§ **WORK TO BE COMPLETED**
The entries below contain a line with "(mkDedup titles_seen permalinks_seen)." and a line with "the feeds keeps". Quote exactly those two lines and all lines between them.

Dataset entries:
§ §

(** The body of the loop over [enumerate(feed_stories)]. Each [continue]
    is a return with the rule's [Purge]; the end of the body returns
    [Keep]. The result carries [feed_stories_to_mark] and the two sets
    as the iteration leaves them. *)
Definition body (cutoff : option Z) (languages : gset string)
    (story_num : nat) (story : Story)
    (feed_stories_to_mark : list Story) (seen : Dedup)
  : M (Verdict * list Story * Dedup) :=
  let norm_title := NormalizeTitle story in
  let after_dedup : M (Verdict * list Story * Dedup) :=
    too_old <-
      (if positive_opt (max_days_old ctx)
       then timestamp_before story cutoff
       else ret false) ;;
    if too_old then
      ret (Purge AgeCutoff, feed_stories_to_mark ++ [story], seen)
    else if positive_opt (max_stories_per_feed ctx)
            && match max_stories_per_feed ctx with
               | Some m => m <=? Z.of_nat story_num
               | None => false
               end
    then ret (Purge FeedCap, feed_stories_to_mark ++ [story], seen)
    else
      foreign <-
        (if bool_decide (languages ≠ ∅)
         then lang <- GetLanguage story ;;
              ret (negb (bool_decide (lang ∈ languages)))
         else ret false) ;;
      if foreign then
        ret (Purge Language, feed_stories_to_mark ++ [story], seen)
      else if deduplicate ctx then
        ret (Keep, feed_stories_to_mark,
             mkDedup ({[norm_title]} ∪ titles_seen seen)
                     ({[permalink story]} ∪ permalinks_seen seen))
      else ret (Keep, feed_stories_to_mark, seen)
  in
  if deduplicate ctx then
    if bool_decide (norm_title ∈ titles_seen seen) then
      ret (Purge DupTitle, feed_stories_to_mark ++ [story], seen)
    else if bool_decide (permalink story ∈ permalinks_seen seen) then
      ret (Purge DupPermalink, feed_stories_to_mark ++ [story], seen)
    else after_dedup
  else after_dedup.

(** [for story_num, story in enumerate(feed_stories)], from position
    [story_num] on. *)
Fixpoint for_stories (cutoff : option Z) (languages : gset string)
    (story_num : nat) (feed_stories : list Story)
    (feed_stories_to_mark : list Story) (seen : Dedup)
  : M (list Story * Dedup) :=
  match feed_stories with
  | [] => ret (feed_stories_to_mark, seen)
  | story :: rest =>
      r <- body cutoff languages story_num story feed_stories_to_mark seen ;;
      for_stories cutoff languages (S story_num) rest r.1.2 r.2
  end.

(** One iteration of [for feed in feeds]. *)
Definition process_feed (fuel : nat) (cutoff : option Z)
    (languages : gset string) (feed : Feed)
    (all_stories_to_mark : list Story) (seen : Dedup)
  : M (list Story * Dedup) :=
  feed_stories <- fetch_loop fuel feed 1%nat [] ;;
  r <- for_stories cutoff languages 0 feed_stories [] seen ;;
  let feed_stories_to_mark := r.1 in
  match feed_stories_to_mark with
  | [] => ret (all_stories_to_mark, r.2)
  | _ :: _ => ret (all_stories_to_mark ++ feed_stories_to_mark, r.2)
  end.

(** [for feed in feeds]. *)
Fixpoint for_feeds (fuel : nat) (cutoff : option Z)
    (languages : gset string) (feeds : list Feed)
    (all_stories_to_mark : list Story) (seen : Dedup)
  : M (list Story * Dedup) :=
  match feeds with
  | [] => ret (all_stories_to_mark, seen)
  | feed :: rest =>
      r <- process_feed fuel cutoff languages feed all_stories_to_mark seen ;;
      for_feeds fuel cutoff languages rest r.1 r.2
  end.

(** The end of [main]: [if all_stories_to_mark: ... MarkStoriesAsRead]. *)
Definition mark_if_needed (all_stories_to_mark : list Story) : M unit :=
  match all_stories_to_mark with
  | [] => ret tt
  | _ :: _ => MarkStoriesAsRead all_stories_to_mark
  end.

(** [main], after the command line is parsed and up to the end of the
    loop over the feeds; every while loop may run for [fuel] iterations.
    The result is [all_stories_to_mark] with the two sets. *)
Definition main_feeds (fuel : nat) : M (list Story * Dedup) :=
  _ <- Request_ Login (login_response env) ;;
  all_feeds <- GetFeeds ;;
  let feeds := List.filter (fun f => 0 <? unread_count f) all_feeds in
  let titles_seen := ∅ in
  let permalinks_seen := ∅ in
  let all_stories_to_mark := [] in
  cutoff <- compute_cutoff ;;
  let languages := languages_of ctx in
  for_feeds fuel cutoff languages feeds all_stories_to_mark
    (mkDedup titles_seen permalinks_seen).

(** [main]: the feeds, then the bulk call. The result is
    [all_stories_to_mark]. *)
Definition main (fuel : nat) : M (list Story) :=
  r <- main_feeds fuel ;;
  _ <- mark_if_needed r.1 ;;
  ret r.1.

(** The purge list of each feed, in the order of the feeds (the loop over
    the feeds keeps only their concatenation). *)
Fixpoint purges_by_feed (fuel : nat) (cutoff : option Z)
    (languages : gset string) (feeds : list Feed) (seen : Dedup)
  : M (list (list Story)) :=
  match feeds with
  | [] => ret []
  | feed :: rest =>
      feed_stories <- fetch_loop fuel feed 1%nat [] ;;
      r <- for_stories cutoff languages 0 feed_stories [] seen ;;
      ls <- purges_by_feed fuel cutoff languages rest r.2 ;;
      ret (r.1 :: ls)
  end.

(** *** The design document's wording of the loop body

    A rule on its own: the condition under which the rule is enabled, and
    then its test. *)
Definition rule_matches (cutoff : option Z) (languages : gset string)
    (story_num : nat) (story : Story) (seen : Dedup) (r : Rule) : M bool :=
  match r with
  | DupTitle =>
      ret (deduplicate ctx
           && bool_decide (NormalizeTitle story ∈ titles_seen seen))
  | DupPermalink =>
      ret (deduplicate ctx
           && bool_decide (permalink story ∈ permalinks_seen seen))
  | AgeCutoff =>
      match max_days_old ctx with
      | Some d => if 0 <? d then timestamp_before story cutoff else ret false
      | None => ret false
      end
  | FeedCap =>
      match max_stories_per_feed ctx with
      | Some m => ret ((0 <? m) && (m <=? Z.of_nat story_num))
      | None => ret false
      end
  | Language =>
      if bool_decide (languages = ∅) then ret false
      else lang <- GetLanguage story ;;
           ret (bool_decide (lang ∉ languages))
  end.

(** A chain of rules: the first rule that matches decides, and the rules
    after it are not run. *)
Fixpoint first_match (cutoff : option Z) (languages : gset string)
    (story_num : nat) (story : Story) (seen : Dedup) (rules : list Rule)
  : M Verdict :=
  match rules with
  | [] => ret Keep
  | r :: rules' =>
      b <- rule_matches cutoff languages story_num story seen r ;;
      if b then ret (Purge r)
      else first_match cutoff languages story_num story seen rules'
  end.

(** The order of the rules. *)
Definition rule_order : list Rule :=
  [DupTitle; DupPermalink; AgeCutoff; FeedCap; Language].

(** The side effect on the sets of a story that is kept. *)
Definition note_seen (story : Story) (seen : Dedup) : Dedup :=
  if deduplicate ctx then
    mkDedup ({[NormalizeTitle story]} ∪ titles_seen seen)
            ({[permalink story]} ∪ permalinks_seen seen)
  else seen.

(** The decision for one story: run the chain; a purged story is appended
    once to the purge list, a kept story is noted in the sets. *)
Definition triage (cutoff : option Z) (languages : gset string)
    (story_num : nat) (story : Story)
    (feed_stories_to_mark : list Story) (seen : Dedup)
  : M (Verdict * list Story * Dedup) :=
  v <- first_match cutoff languages story_num story seen rule_order ;;
  match v with
  | Purge r => ret (Purge r, feed_stories_to_mark ++ [story], seen)
  | Keep => ret (Keep, feed_stories_to_mark, note_seen story seen)
  end.

(** The verdicts of the loop over a feed's stories, in order (the loop
    itself keeps only the purge list). *)
Fixpoint verdicts (cutoff : option Z) (languages : gset string)
    (story_num : nat) (feed_stories : list Story) (seen : Dedup)
  : M (list Verdict) :=
  match feed_stories with
  | [] => ret []
  | story :: rest =>
      r <- body cutoff languages story_num story [] seen ;;
      vs <- verdicts cutoff languages (S story_num) rest r.2 ;;
      ret (r.1.1 :: vs)
  end.

(** Every rule of [rules], run in order from world [w], says no, and the
    last of them leaves world [w']. *)
Fixpoint all_pass (cutoff : option Z) (languages : gset string)
    (story_num : nat) (story : Story) (seen : Dedup) (rules : list Rule)
    (w w' : World) : Prop :=
  match rules with
  | [] => w' = w
  | r :: rules' =>
      exists w1,
        rule_matches cutoff languages story_num story seen r w
          = (w1, Done false)
        /\ all_pass cutoff languages story_num story seen rules' w1 w'
  end.

End Program.

(** The stories of a list whose verdict is a purge, and those whose
    verdict is to keep. *)
Fixpoint purged_of (stories : list Story) (vs : list Verdict) : list Story :=
  match stories, vs with
  | story :: stories', Purge _ :: vs' => story :: purged_of stories' vs'
  | _ :: stories', Keep :: vs' => purged_of stories' vs'
  | _, _ => []
  end.

Fixpoint kept_of (stories : list Story) (vs : list Verdict) : list Story :=
  match stories, vs with
  | story :: stories', Keep :: vs' => story :: kept_of stories' vs'
  | _ :: stories', Purge _ :: vs' => kept_of stories' vs'
  | _, _ => []
  end.

(** Neither duplicate rule purges the story: deduplication is off, or
    the normalised title and the permalink are both new. *)
Definition dedup_pass (ctx : Config) (story : Story) (seen : Dedup) : Prop :=
  deduplicate ctx = true ->
  (NormalizeTitle story ∉ titles_seen seen)
  /\ (permalink story ∉ permalinks_seen seen).

(** The sets after the stories of [kept] were noted, one after the
    other. *)
Definition note_all (ctx : Config) (kept : list Story) (seen : Dedup) : Dedup :=
  foldl (fun d story => note_seen ctx story d) seen kept.

(** The sets of [a] are within the sets of [b]. *)
Definition seen_subseteq (a b : Dedup) : Prop :=
  titles_seen a ⊆ titles_seen b /\ permalinks_seen a ⊆ permalinks_seen b.

(** The bulk calls among a list of requests, each by its argument. *)
Fixpoint mark_requests (l : list Request) : list (list (option string)) :=
  match l with
  | [] => []
  | MarkStoriesAsReadRequest hs :: l' => hs :: mark_requests l'
  | _ :: l' => mark_requests l'
  end.

(** The stories the first [k] pages of a feed bring, when every one of
    these pages is answered; pages count from 1. *)
Fixpoint stories_upto (env : Env) (feed : Feed) (k : nat) : list Story :=
  match k with
  | O => []
  | S k' =>
      stories_upto env feed k'
      ++ match page_response env (feed_id feed) k with
         | Ok items => List.filter unread items
         | Error _ => []
         end
  end.

(** The requests for the pages [1 .. k] of a feed. *)
Fixpoint page_requests (feed : Feed) (k : nat) : list Request :=
  match k with
  | O => []
  | S k' => page_requests feed k' ++ [GetFeedPage (feed_id feed) k]
  end.

(** The world after further requests. *)
Definition sent (w : World) (rs : list Request) : World :=
  mkWorld (clock_reads w) (detect_calls w) (requests w ++ rs).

§ §

§ **EXPECTED ANSWER**
    (mkDedup titles_seen permalinks_seen).

(** [main]: the feeds, then the bulk call. The result is
    [all_stories_to_mark]. *)
Definition main (fuel : nat) : M (list Story) :=
  r <- main_feeds fuel ;;
  _ <- mark_if_needed r.1 ;;
  ret r.1.

(** The purge list of each feed, in the order of the feeds (the loop over
    the feeds keeps only their concatenation). *)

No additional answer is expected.